(Items from a dataset)

(* ===== verification/World.v ===== *)
(** * The world outside the process: files and the state database

    The servers of gNSI keep their policies in files and publish what is
    active in hashes of STATE_DB.  [World] holds both.  Every call to the
    operating system or to Redis can fail: the world carries a list of
    [fault]s, one consumed per call, so a theorem for all worlds is a theorem
    for all ways the calls can fail.  A call on an empty list succeeds.

    A path is a string that is looked up as it is; directories are not kept,
    and a missing or unwritable one shows as a fault of the call.  A symbolic
    link at the path of a call is followed the way the kernel does, at most
    forty times; a link in the place of a directory cannot be expressed, so
    nothing here says where a path leads when its directories are links. *)
From Stdlib Require Import Ascii.
From stdpp Require Import base gmap list strings.
From S2P Require Import Prelude GoStrings Redis.

Inductive inode :=
| Reg (data : string)
| Lnk (target : string).

(** A call succeeds, fails before any effect, or (a write) fails half way. *)
Inductive fault := NoFault | Fault | Partial (data : string).

Inductive os_error := NotExist | Exist | NotRegular | Loop | OsFault | RedisFault.

Global Instance os_error_eq_dec : EqDecision os_error.
Proof. solve_decision. Defined.

(** ** Programs over a state *)
Definition ST (S A : Type) : Type := S → S * A.
Global Instance ST_ret S : MRet (ST S) := λ A a s, (s, a).
Global Instance ST_bind S : MBind (ST S) := λ A B f m s, let '(s', a) := m s in f a s'.

Definition gets {S A} (f : S → A) : ST S A := λ s, (s, f s).
Definition modify {S} (f : S → S) : ST S () := λ s, (f s, ()).

(** [if err := m; err != nil { return h(err) }; k] *)
Definition try_ {S E A} (m : ST S (option E)) (h : E → ST S A) (k : ST S A) : ST S A :=
  e ← m; match e with Some e => h e | None => k end.

(** Links on the way to a file. *)
Fixpoint resolve (fuel : nat) (m : gmap string inode) (p : string) : res os_error string :=
  match m !! p with
  | Some (Lnk t) => match fuel with 0 => Err Loop | S fuel => resolve fuel m t end
  | _ => Ok p
  end.

Arguments resolve : simpl never.

Section world.
Context {Rd : Redis}.

Record World := {
  fs : gmap string inode;
  db : redis;
  faults : list fault
}.

Notation IO := (ST World).

Definition set_fs (f : gmap string inode → gmap string inode) (w : World) : World :=
  {| fs := f (fs w); db := db w; faults := faults w |}.
Definition set_db (f : redis → redis) (w : World) : World :=
  {| fs := fs w; db := f (db w); faults := faults w |}.

(** The next fault. *)
Definition next_fault : IO fault := λ w,
  match faults w with
  | [] => (w, NoFault)
  | f :: l => ({| fs := fs w; db := db w; faults := l |}, f)
  end.

(** ** The file system *)

(** [os.Lstat]: the node itself. *)
Definition Lstat (p : string) : IO (res os_error inode) :=
  f ← next_fault;
  match f with
  | NoFault => m ← gets fs; mret (of_option NotExist (m !! p))
  | _ => mret (Err OsFault)
  end.

(** [os.Stat]: the node a link leads to. *)
Definition Stat (p : string) : IO (res os_error inode) :=
  f ← next_fault;
  match f with
  | NoFault => m ← gets fs; mret (q ← resolve 40 m p; of_option NotExist (m !! q))
  | _ => mret (Err OsFault)
  end.

Definition is_regular (n : inode) : bool := match n with Reg _ => true | Lnk _ => false end.

(** [os.ReadFile] *)
Definition ReadFile (p : string) : IO (res os_error string) :=
  f ← next_fault;
  match f with
  | NoFault =>
      m ← gets fs;
      mret (q ← resolve 40 m p;
            match m !! q with
            | Some (Reg d) => Ok d
            | Some (Lnk _) => Err Loop
            | None => Err NotExist
            end)
  | _ => mret (Err OsFault)
  end.

(** [os.WriteFile]: created or truncated, through a link. *)
Definition WriteFile (p data : string) : IO (option os_error) :=
  f ← next_fault;
  m ← gets fs;
  match resolve 40 m p, f with
  | Err e, _ => mret (Some e)
  | Ok q, NoFault => _ ← modify (set_fs <[q := Reg data]>); mret None
  | Ok q, Fault => mret (Some OsFault)
  | Ok q, Partial d => _ ← modify (set_fs <[q := Reg d]>); mret (Some OsFault)
  end.

(** [os.Remove]: the link and not what it points to. *)
Definition os_Remove (p : string) : IO (option os_error) :=
  f ← next_fault;
  m ← gets fs;
  match m !! p, f with
  | None, _ => mret (Some NotExist)
  | Some _, NoFault => _ ← modify (set_fs (delete p)); mret None
  | Some _, _ => mret (Some OsFault)
  end.

(** [os.Rename]: replaces what is at the new name. *)
Definition Rename (p q : string) : IO (option os_error) :=
  f ← next_fault;
  m ← gets fs;
  match m !! p, f with
  | None, _ => mret (Some NotExist)
  | Some n, NoFault => _ ← modify (set_fs (λ m, <[q := n]> (delete p m))); mret None
  | Some _, _ => mret (Some OsFault)
  end.

(** [os.Symlink] *)
Definition Symlink (target link : string) : IO (option os_error) :=
  f ← next_fault;
  m ← gets fs;
  match m !! link, f with
  | Some _, _ => mret (Some Exist)
  | None, NoFault => _ ← modify (set_fs <[link := Lnk target]>); mret None
  | None, _ => mret (Some OsFault)
  end.

(** [os.Readlink] *)
Definition Readlink (p : string) : IO (res os_error string) :=
  f ← next_fault;
  m ← gets fs;
  mret (match m !! p, f with
        | Some (Lnk t), NoFault => Ok t
        | Some (Reg _), NoFault => Err NotRegular
        | None, NoFault => Err NotExist
        | _, _ => Err OsFault
        end).

(** [os.ReadDir]: the names below a directory, sorted.  A directory without
    files and one that is not there give the same empty list; the callers only
    log the error. *)
Definition in_dir (dir p : string) : option string :=
  if HasPrefix p (dir +:+ "/")
  then let name := str_drop (S (String.length dir)) p in
       if Contains name "/" then None else Some name
  else None.

Definition ReadDir (dir : string) : IO (list string) :=
  f ← next_fault;
  m ← gets fs;
  mret (match f with
        | NoFault => sort_Strings (omap (in_dir dir) (map_to_list m).*1)
        | _ => []
        end).

(** [os.Chmod]: the mode is not kept. *)
Definition Chmod (p : string) : IO (option os_error) :=
  f ← next_fault;
  mret (match f with NoFault => None | _ => Some OsFault end).

(** [os.CreateTemp]: a file whose name extends the pattern and is not in use;
    longer than every name in use will do. *)
Fixpoint zeros (n : nat) : string :=
  match n with 0 => "" | S n => String "0" (zeros n) end.
Definition longest (m : gmap string inode) : nat :=
  max_list (String.length <$> (map_to_list m).*1).
Definition temp_name (pattern : string) (m : gmap string inode) : string :=
  pattern +:+ zeros (S (longest m)).

Definition CreateTemp (pattern : string) : IO (res os_error string) :=
  f ← next_fault;
  match f with
  | NoFault =>
      m ← gets fs;
      let name := temp_name pattern m in
      _ ← modify (set_fs <[name := Reg ""]>); mret (Ok name)
  | _ => mret (Err OsFault)
  end.

(** Writing to and closing an open temporary file. *)
Definition FileWrite (name data : string) : IO (option os_error) :=
  f ← next_fault;
  match f with
  | NoFault => _ ← modify (set_fs <[name := Reg data]>); mret None
  | Partial d => _ ← modify (set_fs <[name := Reg d]>); mret (Some OsFault)
  | Fault => mret (Some OsFault)
  end.

Definition FileClose : IO (option os_error) :=
  f ← next_fault;
  mret (match f with NoFault => None | _ => Some OsFault end).

(** ** The state database *)

(** [redis.Client.HSet] *)
Definition HSet (key field value : string) : IO (option os_error) :=
  f ← next_fault;
  match f with
  | NoFault =>
      _ ← modify (set_db (λ d, hset d key [(field, value)]));
      mret None
  | _ => mret (Some RedisFault)
  end.

(** [HSet] with several fields, [Del] and [HGet]; a field that is not there is
    the client's error [redis.Nil]. *)
Definition HSetFields (key : string) (fields : list (string * string)) : IO (option os_error) :=
  f ← next_fault;
  match f with
  | NoFault => _ ← modify (set_db (λ d, hset d key fields)); mret None
  | _ => mret (Some RedisFault)
  end.

Definition Del (key : string) : IO (option os_error) :=
  f ← next_fault;
  match f with
  | NoFault => _ ← modify (set_db (λ d, del d key)); mret None
  | _ => mret (Some RedisFault)
  end.

Definition HGet (key field : string) : IO (res os_error string) :=
  f ← next_fault;
  match f with
  | NoFault => d ← gets db; mret (of_option NotExist (hget d key field))
  | _ => mret (Err RedisFault)
  end.

(** [common_utils.GetRedisDBClient], which pings the server. *)
Definition GetRedisDBClient : IO (option os_error) :=
  f ← next_fault;
  mret (match f with NoFault => None | _ => Some RedisFault end).

End world.

Notation IO := (ST World).

(** [common_utils.GetKey] *)
Definition GetKey (k : list string) : string := Join k "|".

- **Work request**
Copy down every line of the entries containing the word "Require".

- **Solution below**
From Stdlib Require Import Ascii.
From stdpp Require Import base gmap list strings.
From S2P Require Import Prelude GoStrings Redis.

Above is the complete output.